• [Data extracts]
Lemma finish_outcome (BREAK : Z) (code : Z -> Z -> string) (env : copy_env)
    (ctx : copy_ctx) (argv : list string) (sys : string) (ok fail : Z)
    (failed : option nat) (uv : Z) (st : loop_state) (src dst : string)
    (contents' : list MITEM) :
  (forall s, stream_write_ok env s = true) ->
  loop_adds sys (init_state ctx uv) st failed ->
  outcome (arg argv 0) (code ok 1) (code fail 1) BREAK
    (let '(ret, tr) := finish BREAK code env argv sys ok fail failed st src dst
     in (ret, contents', tr)).
Proof.
  intros Hw (t & Et & Hd & Hm & Hr & _ & Hu & Hf).
  simpl in Et. specialize (Hu ltac:(constructor)).
  unfold finish. rewrite Hw. cbn [negb]. rewrite Et.
  destruct failed as [i|]; cbv beta iota zeta; rewrite shape3.
  - left.
    assert (Hin : forall a b d m,
               In (CopyMail a b d (Some m))
                  (t ++ [RemoveMail sys (map mid (exp_list (ls_seen st)));
                         StreamClear;
                         StreamWrite (arg argv 0 +:+ " " +:+ code fail 1)]) ->
               d = sys /\ In m (map mid (exp_list (ls_seen st)))).
    { intros a b d m H. apply in_tail3 in H as [H|[H|[H|H]]];
        try discriminate.
      split; [eapply Hd; eassumption|].
      rewrite (exp_list_all _ Hu), map_rev. apply in_rev.
      rewrite rev_involutive. eapply Hm; eassumption. }
    split.
    { destruct Hf as (a & b & d & H). exists a, b, d.
      apply in_or_app. now left. }
    exists t, sys, (map mid (exp_list (ls_seen st))).
    split; [reflexivity|]. split; [exact Hin|]. split; [|reflexivity].
    intros d0 a b m H. apply Hin in H as [_ H].
    rewrite folder_after_app. unfold folder_after at 1. cbn [fold_left].
    unfold midb_step at 3. rewrite streq_refl. cbn [midb_step].
    intros Hx. apply elem_of_difference in Hx as [_ Hx]. apply Hx.
    apply elem_of_list_to_set. now apply list_elem_of_In.
  - right. split.
    { intros a b d H. apply in_tail3 in H as [H|[H|[H|H]]];
        try discriminate. eapply Hf; eassumption. }
    exists t.
    destruct (negb (ls_uidvalidity st =? 0)); eexists;
      (split; [reflexivity|]); (split; [|reflexivity]);
      intros f l H; apply in_tail3 in H as [H|[H|[H|H]]];
        try discriminate; eapply Hr; eassumption.
Qed.

(** UID COPY hands the XARRAY item itself to the copy call, so the mids
    its rollback names are those of the copies.  Let the command pass the
    argument checks and the fetch, let the fetched items carry nonzero
    UIDs and the reply stream accept the reply.  If some copy call failed,
    the run ends with a [remove_mail] on the destination folder that names
    the destination mid of every copy made, none of which is left in the
    folder, and with [<tag> <text of code 1917>]; if none failed, a copy
    was made of every fetched item, there is no [remove_mail], and the
    reply is [<tag> <text of code 1725>...]. *)
Lemma uid_copy_rolls_back_or_completes :
  forall (DISPATCH_MIDB DISPATCH_BREAK : Z) (code : Z -> Z -> string)
         (parse_imap_seq : string -> option (list SeqSet.range_node))
         (to_sysfolder : string -> string -> option string)
         (env : copy_env) (ctx : copy_ctx) (argv : list string)
         (list_seq : list SeqSet.range_node) (sys : string)
         (ssr : midb_result) (errnum : Z) (xarray : list MITEM),
    proto_stat ctx = select ->
    (length argv <? 5)%nat = false ->
    parse_imap_seq (arg argv 3) = Some list_seq ->
    (String.length (arg argv 4) =? 0)%nat
    || (1024 <=? String.length (arg argv 4))%nat = false ->
    to_sysfolder (lang ctx) (arg argv 4) = Some sys ->
    fetch_simple_uid env (selected_folder ctx) list_seq
    = (ssr, errnum, xarray) ->
    m2icode DISPATCH_MIDB ssr errnum = 0 ->
    Forall (fun it => uid it <> 0) xarray ->
    (forall s, stream_write_ok env s = true) ->
    let r := imap_cmd_parser_uid_copy DISPATCH_MIDB DISPATCH_BREAK code
               parse_imap_seq to_sysfolder env ctx argv in
    outcome (arg argv 0) (code 1725 1) (code 1917 1) DISPATCH_BREAK r
    /\ ((forall a b d, ~ In (CopyMail a b d None) (snd r)) ->
        forall item, In item xarray ->
          exists dst,
            In (CopyMail (selected_folder ctx) (mid item) sys (Some dst))
               (snd r)).
Proof.
  intros MIDBBIT BREAK code pseq tosys env ctx argv list_seq sys ssr errnum
         xarray Hp Hn Hs Hl Ht Hf Hm Hu Hw r.
  subst r. unfold imap_cmd_parser_uid_copy.
  rewrite Hp, Hn, Hs, Hl, Ht, Hf, Hm. cbn [Z.eqb negb].
  destruct (summary_folder env sys) as [sr uv].
  destruct (uid_copy_loop env ctx sys xarray 0 _) as [failed st] eqn:El.
  pose proof (uid_copy_loop_adds _ _ _ _ _ _ _ _ Hu El) as Ha.
  pose proof (finish_outcome BREAK code env ctx argv sys 1725 1917 failed
                _ st (arg argv 3) (ls_uid_string st) (ls_contents st) Hw Ha)
    as Ho.
  destruct (finish BREAK code env argv sys 1725 1917 failed st _ _)
    as [ret tr] eqn:Ef.
  split; [exact Ho|]. cbn [snd]. intros Hnone item Hin.
  destruct failed as [i|].
  - exfalso. destruct Ha as (t & Et & _ & _ & _ & _ & _ & a & b & d & Hc).
    apply (Hnone a b d). unfold finish in Ef. rewrite Hw in Ef.
    cbn [negb] in Ef. injection Ef as _ <-.
    rewrite Et. simpl. rewrite <- !app_assoc.
    apply in_or_app. now left.
  - destruct (uid_copy_loop_copies_all _ _ _ _ _ _ _ Hu El item Hin)
      as [dst Hd].
    exists dst. unfold finish in Ef. rewrite Hw in Ef. cbn [negb] in Ef.
    injection Ef as _ <-. rewrite <- !app_assoc. apply in_or_app. now left.
Qed.

(** The mids COPY hands to [remove_mail] are mids of fetched items: the
    copy call is made on the item of the selected-folder view, and the
    list is read from the XARRAY, which no copy call has touched. *)
Lemma copy_rollback_list_is_made_of_fetched_mids :
  forall (DISPATCH_MIDB DISPATCH_BREAK : Z) (code : Z -> Z -> string)
         (SEQ_STAR : Z)
         (parse_imap_seq : string -> option (list SeqSet.range_node))
         (to_sysfolder : string -> string -> option string)
         (env : copy_env) (ctx : copy_ctx) (argv : list string)
         (f : string) (L : list string),
    In (RemoveMail f L)
       (snd (imap_cmd_parser_copy DISPATCH_MIDB DISPATCH_BREAK code SEQ_STAR
               parse_imap_seq to_sysfolder env ctx argv)) ->
    exists q, incl L (map mid (snd (fetch_simple_uid env (selected_folder ctx) q))).
Proof.
  intros MIDBBIT BREAK code star pseq tosys env ctx argv f L.
  unfold imap_cmd_parser_copy.
  destruct (proto_stat ctx); try (intros []).
  destruct (length argv <? 4)%nat; [intros []|].
  destruct (pseq (arg argv 2)) as [seq_list|]; [|intros []].
  destruct (SeqSet.parse_imap_seqx star (contents ctx) seq_list)
    as [list_uid|]; [|intros []].
  destruct ((String.length (arg argv 3) =? 0)%nat
            || (1024 <=? String.length (arg argv 3))%nat); [intros []|].
  destruct (tosys (lang ctx) (arg argv 3)) as [sys|]; [|intros []].
  set (q := map (fun u => SeqSet.Build_range_node u u) list_uid).
  intros H. exists q.
  destruct (fetch_simple_uid env (selected_folder ctx) q)
    as [[ssr errnum] xarray].
  cbn [snd].
  destruct (negb (m2icode MIDBBIT ssr errnum =? 0)); [destruct H|].
  destruct (summary_folder env sys) as [sr uv].
  destruct (copy_loop env ctx sys xarray 0 _) as [failed st] eqn:El.
  assert (Hq : forall c, In c (ls_trace st) ->
             match c with RemoveMail _ _ => False | _ => True end).
  { clear H.
    assert (G : forall todo i s0 fl s1,
               copy_loop env ctx sys todo i s0 = (fl, s1) ->
               (forall c, In c (ls_trace s0) ->
                  match c with RemoveMail _ _ => False | _ => True end) ->
               forall c, In c (ls_trace s1) ->
                 match c with RemoveMail _ _ => False | _ => True end).
    { induction todo as [|x rest IH]; intros i s0 fl s1 E H0.
      - simpl in E. now injection E as _ <-.
      - cbn [copy_loop] in E.
        destruct (get_itemx (ls_contents s0) (uid x)) as [[k pitem]|];
          [|exact (IH _ _ _ _ E H0)].
        destruct (copy_mail env i (mid pitem)) as [dst|].
        + assert (T : forall t, Forall quiet t ->
                     forall c,
                       In c ((ls_trace s0
                              ++ [CopyMail (selected_folder ctx) (mid pitem)
                                    sys (Some dst)]) ++ t) ->
                       match c with RemoveMail _ _ => False | _ => True end).
          { intros t Hq c Hc. apply in_app_or in Hc as [Hc|Hc].
            - apply in_app_or in Hc as [Hc|[<-|[]]];
                [exact (H0 c Hc)|exact I].
            - rewrite Forall_forall in Hq. apply list_elem_of_In in Hc.
              apply Hq in Hc. destruct c; try exact I. exact Hc. }
          destruct (ls_uidvalidity s0 =? 0).
          * apply (IH _ _ _ _ E). cbn [ls_trace]. intros c Hc.
            apply (T [] ltac:(constructor)). now rewrite app_nil_r.
          * pose proof (poll_uid_quiet env sys i dst 10 0) as Hq.
            destruct (poll_uid env sys i dst 0 10) as [[u|] t]; simpl in Hq;
              cbv beta iota zeta in E; apply (IH _ _ _ _ E); cbn [ls_trace];
              exact (T t Hq).
        + injection E as _ <-. cbn [ls_trace]. intros c Hc.
          apply in_app_or in Hc as [Hc|[<-|[]]]; [exact (H0 c Hc)|exact I]. }
    apply (G _ _ _ _ _ El). intros c []. }
  apply copy_loop_seen in El as [k Ek]. simpl in Ek.
  destruct (finish BREAK code env argv sys 1722 1916 failed st _ _)
    as [ret tr] eqn:Ef.
  cbn [snd] in H. unfold finish in Ef.
  assert (Hin : In (RemoveMail f L)
                  (match failed with
                   | Some _ => ls_trace st
                       ++ [RemoveMail sys (map mid (exp_list (ls_seen st)))]
                   | None => ls_trace st
                   end)%list).
  { destruct failed; destruct (negb (stream_write_ok env _));
      injection Ef as _ <-;
      repeat (apply in_app_or in H as [H|H];
              [|destruct H as [H|[]]; discriminate]); exact H. }
  destruct failed.
  - apply in_app_or in Hin as [Hin|[Hin|[]]]; [now apply Hq in Hin|].
    injection Hin as _ <-. rewrite Ek.
    intros m Hm. apply in_map_iff in Hm as (it & <- & Hit).
    apply in_map. unfold exp_list in Hit. apply filter_In in Hit as [Hit _].
    apply in_rev in Hit. revert Hit. clear. revert xarray.
    induction k as [|k IH]; intros [|x l]; simpl; try tauto.
    intros [->|H]; [now left|right; auto].
  - now apply Hq in Hin.
Qed.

• [Your objective] Copy out the listing above, line by line and exactly, from its first line to the line holding "unfold finish. rewrite", inclusive.

• [The completed task]
Lemma finish_outcome (BREAK : Z) (code : Z -> Z -> string) (env : copy_env)
    (ctx : copy_ctx) (argv : list string) (sys : string) (ok fail : Z)
    (failed : option nat) (uv : Z) (st : loop_state) (src dst : string)
    (contents' : list MITEM) :
  (forall s, stream_write_ok env s = true) ->
  loop_adds sys (init_state ctx uv) st failed ->
  outcome (arg argv 0) (code ok 1) (code fail 1) BREAK
    (let '(ret, tr) := finish BREAK code env argv sys ok fail failed st src dst
     in (ret, contents', tr)).
Proof.
  intros Hw (t & Et & Hd & Hm & Hr & _ & Hu & Hf).
  simpl in Et. specialize (Hu ltac:(constructor)).
  unfold finish. rewrite Hw. cbn [negb]. rewrite Et.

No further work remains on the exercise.